-------- Source material --------
(* ===== verification/TcpFrame.v ===== *)
(** * What a TCP critical section leaves alone (lemmas on kernel/net/tcp.c)

    [timed] is what one critical section of a connection does to the table's
    bookkeeping: which deadlines it sets, which requests it makes of the one
    wheel timer, and that it changes neither the ownership of the slot nor the
    listener's queue.  One lemma per operation; TcpTable.v uses them. *)

From stdpp Require Import base numbers list functions.
From S2P Require Import Prelude Net Tcp TcpStream TcpRecv TcpSystem TcpOpen.

(** ** What a critical section does to deadlines and slots *)

Definition deadlines (t : tcb) : list Z :=
  [rto_deadline t; delack_deadline t; persist_deadline t; timewait_deadline t; establish_deadline t].

Definition rto_ok (t : tcb) : Prop := 0 <= rto_ticks t <= TCP_RTO_MAX_TICKS.

Definition reclaimable (t : tcb) : bool := sock_gone t && (state t =s TCP_CLOSED) && negb (reclaimed t).

(** Both counters are far from their end. *)
Definition clk_ok (c : clk) : Prop := 0 <= ticks c < 2 ^ 56 /\ 0 <= jiffies c < 2 ^ 60.

(** The requests [new] serve every deadline of [t'] that [t] did not have, and
    a slot that became reclaimable. *)
Definition served (c : clk) (new : list Z) (t' t : tcb) : Prop :=
  (forall k d, deadlines t' !! k = Some d ->
     d = 0 \/ deadlines t !! k = Some d \/ (0 <= d < 2 ^ 57 /\ d * TCP_TICK_JIFFIES ∈ new)) /\
  (reclaimable t' = true -> reclaimable t = true \/ exists j, j ∈ new).

(** The staged segments fit the queue. *)
Definition txq_fits (t : tcb) : bool := (length (txq t) <=? 8)%nat.

Definition slot_fields (t : tcb) := (in_use t, sock_gone t, reclaimed t, accept_q t, parent t, backlog t, txq_fits t).

(** With [keep] set, a CLOSED connection stays CLOSED. *)
Record timed (keep : bool) (c : clk) (t' t : tcb) : Prop := Timed {
  ti_slot : slot_fields t' = slot_fields t;
  ti_closed : keep = true -> state t = TCP_CLOSED -> state t' = TCP_CLOSED;
  ti_rto : rto_ok t -> rto_ok t';
  ti_arms : exists new, arms t' = arms t ++ new /\ (rto_ok t -> served c new t' t);
}.

(** The deadlines of the new state, one by one. *)
Ltac dl_cases := let k := fresh in let d := fresh in let H := fresh in intros k d H; unfold deadlines in *; fields_in H;
  do 5 (destruct k as [|k];
        [cbn [lookup list_lookup] in H |- *; injection H as <-; first [by left|by right; left|by right; right|by right]|]);
  destruct k; discriminate H.

Section timed.
Context (c : clk) (Hc : clk_ok c).

Lemma served_refl t : served c [] t t.
Proof. split; [|by left]. intros k d Hd. by right; left. Qed.

Lemma timed_trans k t1 t2 t3 : timed k c t1 t2 -> timed k c t2 t3 -> timed k c t1 t3.
Proof.
  intros [A1 A2 A3 (n1 & A4 & A5)] [B1 B2 B3 (n2 & B4 & B5)]. constructor; [congruence|auto..|].
  exists (n2 ++ n1). rewrite A4, B4, app_assoc. split; [done|]. intros Hr.
  destruct (A5 (B3 Hr)) as [P1 P2]. destruct (B5 Hr) as [Q1 Q2]. split.
  - intros i d Hd. destruct (P1 i d Hd) as [?|[H|[H1 H2]]]; [by left| |right; right; rewrite elem_of_app; auto].
    destruct (Q1 i d H) as [?|[?|[H1 H2]]]; [by left|by right; left|right; right; rewrite elem_of_app; auto].
  - intros H. destruct (P2 H) as [H1|(j & H1)]; [|right; exists j; rewrite elem_of_app; auto].
    destruct (Q2 H1) as [?|(j & ?)]; [by left|right; exists j; rewrite elem_of_app; auto].
Qed.

Lemma timed_weaken k t' t : timed true c t' t -> timed k c t' t.
Proof. intros [A1 A2 A3 A4]. constructor; auto. Qed.

(** The bookkeeping fields, and the common case that none of them changes. *)
Definition book (t : tcb) := (slot_fields t, state t, rto_ticks t, arms t, deadlines t).

Lemma book_timed k t' t : book t' = book t -> timed k c t' t.
Proof.
  unfold book. intros [= E1 E2 E3 E4 E5 E6 E0 E7 E8 E9 E10 E11 E12 E13 E14].
  constructor; [unfold slot_fields; congruence|congruence|unfold rto_ok; by rewrite E8|].
  exists []. rewrite app_nil_r. split; [done|]. intros _. unfold served, deadlines, reclaimable.
  rewrite E10, E11, E12, E13, E14, E7, E2, E3. apply served_refl.
Qed.

Lemma timed_refl k t : timed k c t t.
Proof. by apply book_timed. Qed.

Lemma reclaimable_ext t' t : slot_fields t' = slot_fields t -> state t' = state t -> reclaimable t' = reclaimable t.
Proof. unfold slot_fields, reclaimable. intros [= E1 E2 E3 _ _ _ _] E4. by rewrite E2, E3, E4. Qed.

(** Some deadlines are cleared. *)
Lemma clear_timed k t' t : slot_fields t' = slot_fields t -> state t' = state t -> rto_ticks t' = rto_ticks t ->
  arms t' = arms t -> (forall i d, deadlines t' !! i = Some d -> d = 0 \/ deadlines t !! i = Some d) -> timed k c t' t.
Proof.
  intros E1 E2 E3 E4 Hd. constructor; [done|congruence|unfold rto_ok; by rewrite E3|].
  exists []. rewrite app_nil_r. split; [done|]. intros _. split.
  - intros i d H. destruct (Hd i d H); [by left|by right; left].
  - rewrite (reclaimable_ext t' t) by done. by left.
Qed.

(** A deadline [n] ticks from now is set through [tcp_deadline_in]. *)
Lemma deadline_timed k n t t' : (rto_ok t -> 0 <= n <= TCP_RTO_MAX_TICKS) ->
  slot_fields t' = slot_fields t -> state t' = state t -> rto_ticks t' = rto_ticks t ->
  arms t' = arms (snd (tcp_deadline_in c n t)) ->
  (forall i d, deadlines t' !! i = Some d -> d = fst (tcp_deadline_in c n t) \/ d = 0 \/ deadlines t !! i = Some d) -> timed k c t' t.
Proof.
  intros Hn E1 E2 E3 E4 Hd. constructor; [done|congruence|unfold rto_ok; by rewrite E3|].
  exists [u64 (u64 (ticks c + n) * TCP_TICK_JIFFIES)]. split; [done|]. intros Hr. specialize (Hn Hr). destruct Hc as [Hc1 _].
  assert (0 <= ticks c + n < 2 ^ 57) by lia.
  assert (Eu : u64 (ticks c + n) = ticks c + n) by (apply u64_small; lia). split.
  - intros i d Hin. destruct (Hd i d Hin) as [->|[?|?]]; [|by left|by right; left]. right; right. cbn [fst tcp_deadline_in].
    cbv zeta. rewrite Eu. split; [done|]. rewrite u64_small by lia. by apply list_elem_of_singleton.
  - rewrite (reclaimable_ext t' t) by done. by left.
Qed.

(** Neither the bookkeeping fields nor the deadlines are touched. *)
Ltac booked := apply book_timed; reflexivity.
Definition exec_op (x : sys) (o : op) : sys :=
  match o with
  | Fire c => let '(p, s) := timer_fires c (cb x) (tbl x) in Sys s p
  | Run c => let '(p, s) := tcp_timer_fn c (cb x) (tbl x) in Sys s p
  | _ => Sys (exec_call (tbl x) o) (cb x)
  end.

Definition sys_init : sys := Sys tcp_init Idle.

(** The clocks a section reads. *)
Definition op_clk (o : op) : option clk :=
  match o with
  | Input c _ _ _ _ | Connect _ c _ _ _ _ | Listen _ c _ | Write _ c _ | ShutWr _ c | CloseBegin _ c | CloseOrphan _ c
  | CloseEnd _ c _ | Fire c | Run c => Some c
  | _ => None
  end.

Definition op_ok (o : op) : Prop := from_option clk_ok True (op_clk o).

(** The section runs no later than the jiffy [now]. *)
Definition by_now (now : Z) (o : op) : Prop := from_option (fun c => jiffies c <= now) True (op_clk o).

Section ops.
Context (P : nat -> nat -> Prop) (r : list Z) (now : Z).
#[local] Abbreviation timer_ok := (timer_but P r now).

Lemma on_conn_ok k c i f s : (forall t, timed k c (f t) t) -> timer_ok s -> timer_ok (on_conn i f s).
Proof.
  intros Hf Hs. unfold on_conn. destruct (conns s !! i) as [t|] eqn:Hi; [|done].
  apply tcp_tx_flush_but. eapply unlock_but; [apply Hf|exact Hi|exact Hs].
Qed.

Lemma fresh_ok X e t : slot_wf (fresh t) /\ slot_served X now e (fresh t).
Proof.
  assert (Hd : forall d, d ∈ deadlines (fresh t) -> d = 0).
  { intros d. change (deadlines (fresh t)) with [0; 0; 0; 0; 0]. rewrite !elem_of_cons, elem_of_nil. naive_solver. }
  split.
  - split_and!; [reflexivity..|split; vm_compute; congruence|]. intros d ->%Hd. by split.
  - intros _. split; [intros k d Hk%list_elem_of_lookup_2%Hd; by right; left|done].
Qed.

Lemma tcp_alloc_ok s i s' : tcp_alloc s = Some (i, s') -> timer_ok s ->
  timer_ok s' /\ forall t, conns s' !! i = Some t -> exists u, t = fresh u.
Proof.
  unfold tcp_alloc. set (x := match list_find _ _ with Some _ => _ | None => _ end). destruct x as [[j t]|]; [|done].
  intros [= -> <-] Hs.
  unfold set_conn, timer_but. fields. split.
  - intros j u. rewrite list_lookup_insert_Some. intros [(<- & <- & _)|[Hne Hj]]; [|exact (Hs j u Hj)].
    apply fresh_ok.
  - intros u. rewrite list_lookup_insert_Some. intros [(_ & <- & _)|[? _]]; [by eexists|done].
Qed.

Lemma unlock_set_conn i t t' s : unlock i t' (set_conn i t s) = unlock i t' s.
Proof. unfold unlock, set_conn. fields. by rewrite list_insert_insert_eq. Qed.

(** [passive_open] fills in the new connection, then runs on it. *)
Lemma passive_open_timed c l src dst isn seg t : clk_ok c ->
  exists t1, timed false c (passive_open c l src dst isn seg t) t1 /\ in_use t1 = in_use t /\ reclaimable t1 = reclaimable t /\
    rto_ticks t1 = rto_ticks t /\ deadlines t1 = deadlines t /\ arms t1 = arms t /\ txq_fits t1 = txq_fits t /\ accept_q t1 = accept_q t.
Proof.
  intros Hc. unfold passive_open. cbv zeta.
  set (t1 := t <| local_n := dst |> <| remote_n := src |> <| lport_n := _ |> <| rport_n := _ |> <| irs := _ |> <| rcv_nxt := _ |>
    <| iss := _ |> <| snd_una := _ |> <| snd_nxt := _ |> <| snd_wnd := _ |> <| parent := Some l |>).
  exists t1. split; [|by split_and!]. clearbody t1. set (h := Z.shiftr _ _ * 4). clearbody h.
  apply (timed_trans c false _ (take_mss seg h t1)); [|apply book_timed, take_mss_book]. generalize (take_mss seg h t1). intros t2.
  apply (timed_trans c false _ (set_state c TCP_SYN_RECEIVED t2)); [|by apply set_state_timed].
  generalize (set_state c TCP_SYN_RECEIVED t2). intros t3. eapply timed_trans; [by apply send_syn_timed|].
  apply (deadline_timed c Hc false TCP_ESTABLISH_TICKS); try reflexivity; [lia|dl_cases].
Qed.

(** The listener gains a connection in its queue. *)
Lemma tcp_segment_parent c i p seg t l' : snd (tcp_segment c i p seg t) = Some l' ->
  exists l, p = Some l /\ (l' = l \/ (l' = wake (l <| accept_q := accept_q l ++ [i] |>) /\ state t = TCP_SYN_RECEIVED)).
Proof.
  assert (Hr : forall l, p = Some l -> snd (seg_syn_received c i p (seg_ackno seg) (ntohs_k (window_n (header_of seg))) t) = Some l' ->
    l' = l \/ (l' = wake (l <| accept_q := accept_q l ++ [i] |>) /\ state t = TCP_SYN_RECEIVED)).
  { intros l ->. unfold seg_syn_received. destruct (negb _) eqn:Es; [intros [= <-]; by left|]. apply negb_false_iff, bool_decide_eq_true in Es.
    destruct (_ && _); [|intros [= <-]; by left]. cbv zeta. destruct (_ <? _); intros [= <-]; [by right|by left]. }
  assert (Hn : p = None -> snd (seg_syn_received c i p (seg_ackno seg) (ntohs_k (window_n (header_of seg))) t) = None).
  { intros ->. unfold seg_syn_received. destruct (negb _); [done|]. by destruct (_ && _). }
  assert (Hp : snd (tcp_segment c i p seg t) = p \/
    snd (tcp_segment c i p seg t) = snd (seg_syn_received c i p (seg_ackno seg) (ntohs_k (window_n (header_of seg))) t)).
  { unfold tcp_segment. fold (hdr_len seg) (seg_seq seg) (seg_ackno seg) (seg_flags seg) (seg_payload seg). cbv zeta.
    destruct (ctrue _); [by left|]. destruct (_ =s _); [by left|]. destruct (negb (_ =s _) && _); [by left|].
    destruct (negb _); [by left|]. right. destruct (seg_syn_received _ _ _ _ _ _) as [[[] u] q]; [|done].
    by destruct (seg_closing c _) as [[] ?]. }
  intros E. destruct p as [l|].
  - exists l. split; [done|]. destruct Hp as [Hp|Hp]; rewrite Hp in E; [injection E as <-; by left|by apply Hr].
  - destruct Hp as [Hp|Hp]; rewrite Hp in E; [done|]. by rewrite Hn in E.
Qed.
(* ===== verification/TcpLeak.v ===== *)
(** * Connection slots that nothing frees (theorems on kernel/net/tcp.c)

    [world] adds to the table of TcpTable.v the slots some socket, or some
    running close, refers to: a call names only those.  A passive connection is
    referred to by its listener's queue from the end of its handshake on, and by a
    socket from [accept] on.  One that dies before that (a reset, the
    establishment timeout, a full queue) is referred to by nothing: its socket is
    not gone, it never had one, so neither the timer nor [tcp_alloc] takes the
    slot back. *)

From stdpp Require Import base numbers list functions.
From S2P Require Import Prelude Net Tcp TcpStream TcpRecv TcpSystem TcpOpen TcpFrame TcpTable.

Record world := World { tab : sys; owned : list nat }.

(** The slot a call names. *)
Definition names (o : op) : option nat :=
  match o with
  | Bind i _ _ | Connect i _ _ _ _ _ | Listen i _ _ | Write i _ _ | Read i _ _ | ShutWr i _ | ShutRd i | NoDelay i _
  | Accept i | CloseBegin i _ | CloseOrphan i _ | CloseEnd i _ _ => Some i
  | Input _ _ _ _ _ | Alloc | Fault _ _ | Fire _ | Run _ => None
  end.

(** The slots the caller learns. *)
Definition gains (s : tcp) (o : op) : list nat :=
  match o with
  | Alloc => match tcp_alloc s with Some (i, _) => [i] | None => [] end
  | Accept l => match accept_pop l s with Some (i, _) => [i] | None => [] end
  | CloseBegin i c => match close_begin c i s with Some (_, q, _) => q | None => [] end
  | _ => []
  end.

Definition wexec (w : world) (o : op) : option world :=
  if match names o with Some i => bool_decide (i ∈ owned w) | None => true end
  then Some (World (exec_op (tab w) o) (gains (tbl (tab w)) o ++ owned w))
  else None.

Fixpoint wrun (os : list op) (w : world) : option world :=
  match os with
  | [] => Some w
  | o :: os => match wexec w o with Some w => wrun os w | None => None end
  end.

(** ** Slots nobody refers to *)

(** In use, closed, and never had a socket that could be gone. *)
Definition stuck (t : tcb) : Prop := in_use t = true /\ sock_gone t = false /\ reclaimed t = false /\ state t = TCP_CLOSED.

Definition good (i j : nat) (u : tcb) : Prop := (j = i -> stuck u) /\ i ∉ accept_q u.

Definition lost (i : nat) (s : tcp) : Prop :=
  is_Some (conns s !! i) /\ forall j u, conns s !! j = Some u -> good i j u.

(** The callback of the timer has not just found the slot to be reclaimed. *)
Definition spared (i : nat) (p : timer_pass) : Prop := match p with TickRelease _ j => j <> i | _ => True end.

Definition orphan (i : nat) (w : world) : Prop := i ∉ owned w /\ lost i (tbl (tab w)) /\ spared i (cb (tab w)).

Lemma lost_set i j u s : good i j u -> lost i s -> lost i (set_conn j u s).
Proof.
  intros Hu [Hi Hs]. unfold lost, set_conn. fields. split.
  - destruct (decide (j = i)) as [->|Hne]; [rewrite list_lookup_insert_eq by (by apply lookup_lt_is_Some); by eexists|].
    by rewrite list_lookup_insert_ne.
  - intros k v. rewrite list_lookup_insert_Some. intros [(<- & <- & _)|[_ Hk]]; [done|by apply Hs].
Qed.

Lemma lost_conns i s s' : conns s' = conns s -> lost i s -> lost i s'.
Proof. unfold lost. by intros ->. Qed.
--------
Problem to work on: Please transcribe only the lines in the records above running from the line that has "arms t' = arms (snd" through the line that has "assert (0 <= ticks c + n < 2 ^ 57) by lia.", both included, exactly as they appear.

Solution for this problem:
  arms t' = arms (snd (tcp_deadline_in c n t)) ->
  (forall i d, deadlines t' !! i = Some d -> d = fst (tcp_deadline_in c n t) \/ d = 0 \/ deadlines t !! i = Some d) -> timed k c t' t.
Proof.
  intros Hn E1 E2 E3 E4 Hd. constructor; [done|congruence|unfold rto_ok; by rewrite E3|].
  exists [u64 (u64 (ticks c + n) * TCP_TICK_JIFFIES)]. split; [done|]. intros Hr. specialize (Hn Hr). destruct Hc as [Hc1 _].
  assert (0 <= ticks c + n < 2 ^ 57) by lia.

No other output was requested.